DATASET EXTRACT>
(* ===== verification/BookLadder.v ===== *)
(** * Price ladders

    What the read side of the book shows, as a function of the queues: the
    populated levels of one side in price order.  [best_bid], [best_ask],
    [depth_bids], [depth_asks], [is_crossed] and [spread_ticks] of a well-formed
    book with right best prices are these functions. *)

From Stdlib Require Import Sorted.
From stdpp Require Import base list gmap numbers.
From S2P Require Import Prelude MarketEvent OrderPool OrderBook BookSpec OrderBookWf.
From S2P Require Import OrderBookBest.

(** ** Specification *)

(** The side of a queue is the side of its oldest order. *)
Definition q_side (s : Side) (q : list AOrder) : bool :=
  match q with [] => false | o :: _ => bool_decide (a_side o = s) end.

Definition a_level (c : OrderBookConfig) (i : Z) (q : list AOrder) : BookLevel :=
  mkBookLevel (to_price c i) (u64 (a_total q)) (Z.of_nat (length q)) true.

(** The levels of side [s] among the slots [i], [i+1], ... *)
Fixpoint ladder_up (c : OrderBookConfig) (s : Side) (i : Z) (ls : queues) : list BookLevel :=
  match ls with
  | [] => []
  | q :: ls => (if q_side s q then [a_level c i q] else []) ++ ladder_up c s (i + 1) ls
  end.

Definition a_asks (c : OrderBookConfig) (ls : queues) : list BookLevel := ladder_up c Sell 0 ls.
Definition a_bids (c : OrderBookConfig) (ls : queues) : list BookLevel :=
  reverse (ladder_up c Buy 0 ls).

(** The best level of a ladder. *)
Definition a_best (l : list BookLevel) : BookLevel := default no_level (head l).

(** The best bid is at or above the best ask. *)
Definition a_crossed (c : OrderBookConfig) (ls : queues) : bool :=
  match a_bids c ls, a_asks c ls with
  | x :: _, y :: _ => bool_decide (bl_price_ticks x >= bl_price_ticks y)
  | _, _ => false
  end.

Definition a_spread (c : OrderBookConfig) (ls : queues) : Z :=
  match a_bids c ls, a_asks c ls with
  | x :: _, y :: _ => bl_price_ticks y - bl_price_ticks x
  | _, _ => -1
  end.

(** ** Lemmas on ladders *)

Lemma ladder_up_app c s i ls1 ls2 :
  ladder_up c s i (ls1 ++ ls2) =
  ladder_up c s i ls1 ++ ladder_up c s (i + Z.of_nat (length ls1)) ls2.
Proof.
  revert i. induction ls1 as [|q ls1 IH]; intros i; cbn [ladder_up app length].
  - by rewrite Z.add_0_r.
  - rewrite IH, <- app_assoc. do 3 f_equal. lia.
Qed.

Lemma ladder_up_nil c s i ls :
  (forall j q, ls !! j = Some q -> q_side s q = false) -> ladder_up c s i ls = [].
Proof.
  revert i. induction ls as [|q ls IH]; intros i H; [done|]. cbn.
  rewrite (H 0%nat q eq_refl). apply IH. intros j. apply (H (S j)).
Qed.

(** A ladder upwards is strictly increasing, downwards strictly decreasing. *)
Lemma ladder_up_bound c s i ls x :
  1 <= tick c -> x ∈ ladder_up c s i ls -> to_price c i <= bl_price_ticks x.
Proof.
  intros Ht. revert i. induction ls as [|q ls IH]; intros i; cbn; [set_solver|].
  intros [Hx|Hx%IH]%elem_of_app; [|unfold to_price in *; nia].
  destruct (q_side s q); [|set_solver]. apply list_elem_of_singleton in Hx as ->. done.
Qed.

Definition price_lt (x y : BookLevel) : Prop := bl_price_ticks x < bl_price_ticks y.

Lemma ladder_up_sorted c s i ls : 1 <= tick c -> StronglySorted price_lt (ladder_up c s i ls).
Proof.
  intros Ht. revert i. induction ls as [|q ls IH]; intros i; cbn; [constructor|].
  destruct (q_side s q); cbn; [|apply IH]. constructor; [apply IH|].
  apply list.Forall_forall. intros x Hx%ladder_up_bound; [|done].
  unfold price_lt, a_level. cbn [bl_price_ticks]. unfold to_price in *. lia.
Qed.

Lemma sorted_snoc (R : BookLevel -> BookLevel -> Prop) l x :
  StronglySorted R l -> Forall (fun y => R y x) l -> StronglySorted R (l ++ [x]).
Proof.
  induction 1 as [|y l Hs IH Hy]; intros Hf; cbn; [repeat constructor|].
  apply list.Forall_cons in Hf as [? ?]. constructor; [by apply IH|].
  apply list.Forall_app. by repeat constructor.
Qed.

Lemma reverse_sorted l :
  StronglySorted price_lt l -> StronglySorted (flip price_lt) (reverse l).
Proof.
  induction 1 as [|x l Hs IH Hx]; [constructor|]. rewrite reverse_cons.
  apply sorted_snoc; [done|]. by apply list.Forall_reverse.
Qed.

Lemma sorted_take (R : BookLevel -> BookLevel -> Prop) l n :
  StronglySorted R l -> StronglySorted R (take n l).
Proof.
  intros Hs. revert n. induction Hs as [|x l Hs IH Hx]; intros [|n]; cbn; try constructor; [done|].
  apply list.Forall_forall. intros y (i & Hy%list_elem_of_lookup_2 & _)%elem_of_take.
  rewrite list.Forall_forall in Hx. auto.
Qed.

(** Every level of a ladder has an order. *)
Lemma ladder_up_orders c s i ls x :
  x ∈ ladder_up c s i ls -> bl_order_count x > 0 /\ valid x = true.
Proof.
  revert i. induction ls as [|q ls IH]; intros i; cbn; [set_solver|].
  intros [Hx|Hx%IH]%elem_of_app; [|done]. destruct q as [|o q]; cbn in Hx; [set_solver|].
  case_bool_decide; [|set_solver]. apply list_elem_of_singleton in Hx as ->. cbn. lia.
Qed.

(** ** The read side of a book *)

(** A level shows what its queue holds. *)
Definition shows (b : OrderBook) (ls : queues) : Prop :=
  length ls = length (levels_ b) /\
  forall i lvl, levels_ b !! i = Some lvl ->
    exists q, ls !! i = Some q /\ (forall s, s <> SideNone -> populated s lvl = q_side s q) /\
      level_view b (Z.of_nat i) lvl = a_level (cfg_ b) (Z.of_nat i) q.

(** The levels of a well-formed book show its queues. *)
Lemma wf_shows b pss free : wf_with b pss free -> sides_ok b -> shows b (abs b).
Proof.
  intros H Hs. split; [apply length_fmap|]. intros i lvl Hl.
  destruct (lookup_lt_is_Some_2 pss i) as [l Hp].
  { rewrite (wf_pss _ _ _ H). by eapply lookup_lt_Some. }
  pose proof (wf_level _ _ _ H i lvl l Hl Hp) as [_ _ Hn Hc Ht _].
  pose proof (abs_lookup b pss free H i l Hp) as Hq.
  assert (length (view_of (mem (pool_ b)) l) = length l) as Hlen.
  { apply length_view_of. intros a (n & ? & _)%Hn. by exists n. }
  eexists. split; [done|]. split.
  - intros s Hne. unfold populated. rewrite Hc, <- Hlen.
    destruct (view_of (mem (pool_ b)) l) as [|o q] eqn:E; [done|].
    rewrite (bool_decide_eq_true_2 (_ > 0)) by (cbn; lia). cbn. apply bool_decide_ext.
    rewrite <- (Hs i lvl (o :: q) o Hl) by (try done; by left). done.
  - unfold level_view, a_level. by rewrite Hc, Ht, Hlen.
Qed.

Section Read.
Context (b : OrderBook) (ls : queues) (Hsh : shows b ls).

Lemma level_queue i lvl :
  levels_ b !! i = Some lvl ->
  exists q, ls !! i = Some q /\ (forall s, s <> SideNone -> populated s lvl = q_side s q) /\
    level_view b (Z.of_nat i) lvl = a_level (cfg_ b) (Z.of_nat i) q.
Proof. apply Hsh. Qed.

Lemma length_abs : length ls = length (levels_ b).
Proof. apply Hsh. Qed.

Lemma depth_down_spec k n :
  (k <= length (levels_ b))%nat ->
  depth_down b k n = Some (take n (reverse (ladder_up (cfg_ b) Buy 0 (take k ls)))).
Proof.
  revert n. induction k as [|k IH]; intros n Hk; [by destruct n|].
  destruct n as [|n]; [done|]. cbn [depth_down]. rewrite vget_nat.
  destruct (lookup_lt_is_Some_2 (levels_ b) k) as [lvl Hl]; [lia|].
  rewrite Hl. cbn [mbind option_bind]. destruct (level_queue k lvl Hl) as (q & Hq & Hp & Hv).
  rewrite (take_S_r _ _ _ Hq), ladder_up_app, length_take, length_abs, Nat.min_l by lia.
  cbn [ladder_up]. rewrite app_nil_r, reverse_app, Hp by done.
  destruct (q_side Buy q); cbn.
  - rewrite IH by lia. cbn. by rewrite Hv.
  - rewrite IH by lia. done.
Qed.

Lemma depth_up_spec k i n :
  i + Z.of_nat k = Z.of_nat (length (levels_ b)) -> 0 <= i ->
  depth_up b k i n = Some (take n (ladder_up (cfg_ b) Sell i (drop (Z.to_nat i) ls))).
Proof.
  revert i n. induction k as [|k IH]; intros i n Hk Hi.
  { rewrite drop_ge; [by destruct n|]. rewrite length_abs. lia. }
  destruct n as [|n]; [done|]. cbn [depth_up].
  destruct (lookup_lt_is_Some_2 (levels_ b) (Z.to_nat i)) as [lvl Hl]; [lia|].
  rewrite (proj2 (vget_Some _ _ _) (conj Hi Hl)). cbn [mbind option_bind].
  destruct (level_queue _ lvl Hl) as (q & Hq & Hp & Hv). rewrite Z2Nat.id in Hv by done.
  rewrite (drop_S _ _ _ Hq). cbn [ladder_up]. rewrite Hp by done.
  replace (S (Z.to_nat i)) with (Z.to_nat (i + 1)) by lia.
  destruct (q_side Sell q); cbn.
  - rewrite IH by lia. cbn. by rewrite Hv.
  - rewrite IH by lia. done.
Qed.

Context (Hb : best_ok b).

(** Above the best bid (below the best ask) there is nothing to show. *)
Lemma bids_from_best :
  a_bids (cfg_ b) ls =
  reverse (ladder_up (cfg_ b) Buy 0 (take (Z.to_nat (best_bid_idx_ b + 1)) ls)).
Proof.
  unfold a_bids. rewrite <- (take_drop (Z.to_nat (best_bid_idx_ b + 1)) ls) at 1.
  rewrite ladder_up_app, (ladder_up_nil _ _ _ (drop _ _)), app_nil_r; [done|].
  intros j q Hq. rewrite lookup_drop in Hq.
  destruct (lookup_lt_is_Some_2 (levels_ b) (Z.to_nat (best_bid_idx_ b + 1) + j)) as [lvl Hl].
  { rewrite <- length_abs. by eapply lookup_lt_Some. }
  destruct (level_queue _ lvl Hl) as (q' & Hq' & Hp & _). simplify_eq. rewrite <- Hp by done.
  destruct (populated Buy lvl) eqn:E; [|done]. destruct Hb as [(H1 & _ & H3) _].
  specialize (H3 _ _ Hl E). lia.
Qed.

Lemma asks_from_best :
  best_ask_idx_ b < 0 /\ a_asks (cfg_ b) ls = [] \/
  0 <= best_ask_idx_ b < Z.of_nat (length (levels_ b)) /\
  a_asks (cfg_ b) ls =
    ladder_up (cfg_ b) Sell (best_ask_idx_ b) (drop (Z.to_nat (best_ask_idx_ b)) ls).
Proof.
  destruct Hb as [_ (H1 & H2 & H3)]. unfold a_asks.
  assert (forall j q, ls !! j = Some q -> q_side Sell q = true -> 0 <= best_ask_idx_ b <= Z.of_nat j)
    as Hsell.
  { intros j q Hq Hsd. destruct (lookup_lt_is_Some_2 (levels_ b) j) as [lvl Hl].
    { rewrite <- length_abs. by eapply lookup_lt_Some. }
    destruct (level_queue _ lvl Hl) as (q' & Hq' & Hp & _). simplify_eq.
    apply (H3 j lvl Hl). by rewrite Hp. }
  destruct (decide (best_ask_idx_ b < 0)) as [Hn|Hn].
  - left. split; [done|]. apply ladder_up_nil. intros j q Hq.
    destruct (q_side Sell q) eqn:E; [|done]. specialize (Hsell _ _ Hq E). lia.
  - right. destruct H2 as (lvl & Hl & _); [lia|]. apply lookup_lt_Some in Hl.
    split; [lia|]. rewrite <- (take_drop (Z.to_nat (best_ask_idx_ b)) ls) at 1.
    rewrite ladder_up_app, length_take, length_abs, Nat.min_l, Z2Nat.id by lia.
    rewrite (ladder_up_nil _ _ _ (take _ _)); [done|]. intros j q [Hq Hj]%lookup_take_Some.
    destruct (q_side Sell q) eqn:E; [|done]. specialize (Hsell _ _ Hq E). lia.
Qed.

Lemma best_bid_range : -1 <= best_bid_idx_ b < Z.of_nat (length (levels_ b)).
Proof.
  destruct Hb as [(H1 & H2 & _) _]. split; [done|].
  destruct (decide (0 <= best_bid_idx_ b)) as [Hn|]; [|lia].
  destruct (H2 Hn) as (lvl & Hl%lookup_lt_Some & _). lia.
Qed.

Lemma depth_bids_spec n : depth_bids b n = Some (take n (a_bids (cfg_ b) ls)).
Proof.
  unfold depth_bids. rewrite bids_from_best. apply depth_down_spec.
  pose proof best_bid_range. lia.
Qed.

Lemma depth_asks_spec n : depth_asks b n = Some (take n (a_asks (cfg_ b) ls)).
Proof.
  unfold depth_asks. destruct asks_from_best as [[Hn ->]|[Hn ->]].
  - rewrite decide_True by done. by rewrite take_nil.
  - rewrite decide_False by lia. apply depth_up_spec; lia.
Qed.

(** The head of each ladder is the cached best level. *)
Lemma bids_head :
  (best_bid_idx_ b < 0 /\ a_bids (cfg_ b) ls = []) \/
  (exists lvl r, 0 <= best_bid_idx_ b /\ (levels_ b).[best_bid_idx_ b] = Some lvl /\
    a_bids (cfg_ b) ls = level_view b (best_bid_idx_ b) lvl :: r).
Proof.
  pose proof best_bid_range as Hr. destruct (decide (best_bid_idx_ b < 0)) as [Hn|Hn].
  - left. split; [done|]. rewrite bids_from_best. replace (Z.to_nat _) with 0%nat by lia. done.
  - right. destruct Hb as [(_ & H2 & _) _]. destruct H2 as (lvl & Hl & Hp); [lia|].
    destruct (level_queue _ lvl Hl) as (q & Hq & Hpq & Hv). rewrite Hpq in Hp by done.
    rewrite bids_from_best. replace (Z.to_nat (best_bid_idx_ b + 1)) with (S (Z.to_nat (best_bid_idx_ b))) by lia.
    rewrite (take_S_r _ _ _ Hq), ladder_up_app, length_take, length_abs, Nat.min_l, Z2Nat.id by lia.
    cbn [ladder_up]. rewrite app_nil_r, reverse_app, Hp. rewrite Z2Nat.id in Hv by lia.
    eexists lvl, _. split; [lia|]. split; [by apply vget_Some; split; [lia|]|]. cbn. by rewrite Hv.
Qed.

Lemma asks_head :
  (best_ask_idx_ b < 0 /\ a_asks (cfg_ b) ls = []) \/
  (exists lvl r, 0 <= best_ask_idx_ b /\ (levels_ b).[best_ask_idx_ b] = Some lvl /\
    a_asks (cfg_ b) ls = level_view b (best_ask_idx_ b) lvl :: r).
Proof.
  destruct asks_from_best as [?|[Hn E]]; [by left|right].
  destruct Hb as [_ (_ & H2 & _)]. destruct H2 as (lvl & Hl & Hp); [lia|].
  destruct (level_queue _ lvl Hl) as (q & Hq & Hpq & Hv). rewrite Hpq in Hp by done.
  rewrite E, (drop_S _ _ _ Hq). cbn [ladder_up]. rewrite Hp, Z2Nat.id in * by lia.
  eexists lvl, _. split; [lia|]. split; [by apply vget_Some; split; [lia|]|]. cbn. by rewrite Hv.
Qed.

Lemma best_bid_spec : best_bid b = Some (a_best (a_bids (cfg_ b) ls)).
Proof.
  unfold best_bid. destruct bids_head as [[Hn ->]|(lvl & r & Hn & Hl & ->)].
  - by rewrite decide_True.
  - rewrite decide_False by lia. by rewrite Hl.
Qed.

Lemma best_ask_spec : best_ask b = Some (a_best (a_asks (cfg_ b) ls)).
Proof.
  unfold best_ask. destruct asks_head as [[Hn ->]|(lvl & r & Hn & Hl & ->)].
  - by rewrite decide_True.
  - rewrite decide_False by lia. by rewrite Hl.
Qed.

Lemma is_crossed_spec : 1 <= tick (cfg_ b) -> is_crossed b = a_crossed (cfg_ b) ls.
Proof.
  intros Ht. unfold is_crossed, a_crossed.
  destruct bids_head as [[Hn ->]|(lvl & r & Hn & Hl & ->)].
  { by rewrite (bool_decide_eq_false_2 (best_bid_idx_ b >= 0)) by lia. }
  destruct asks_head as [[Hn' ->]|(lvl' & r' & Hn' & Hl' & ->)].
  { rewrite (bool_decide_eq_false_2 (best_ask_idx_ b >= 0)) by lia. by rewrite andb_false_r. }
  rewrite !(bool_decide_eq_true_2 (_ >= 0)) by lia. cbn. apply bool_decide_ext.
  unfold to_price. nia.
Qed.

Lemma spread_spec : spread_ticks b = a_spread (cfg_ b) ls.
Proof.
  unfold spread_ticks, a_spread.
  destruct bids_head as [[Hn ->]|(lvl & r & Hn & Hl & ->)].
  { by rewrite decide_True by lia. }
  destruct asks_head as [[Hn' ->]|(lvl' & r' & Hn' & Hl' & ->)].
  { by rewrite decide_True by lia. }
  by rewrite decide_False by lia.
Qed.
End Read.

TASK> Every line above from the line with "rewrite (wf_pss _" to the line with "eexists. split; [done|]. split.", both included, must be reproduced exactly, and no other line may appear.

ANSWER AREA>
  { rewrite (wf_pss _ _ _ H). by eapply lookup_lt_Some. }
  pose proof (wf_level _ _ _ H i lvl l Hl Hp) as [_ _ Hn Hc Ht _].
  pose proof (abs_lookup b pss free H i l Hp) as Hq.
  assert (length (view_of (mem (pool_ b)) l) = length l) as Hlen.
  { apply length_view_of. intros a (n & ? & _)%Hn. by exists n. }
  eexists. split; [done|]. split.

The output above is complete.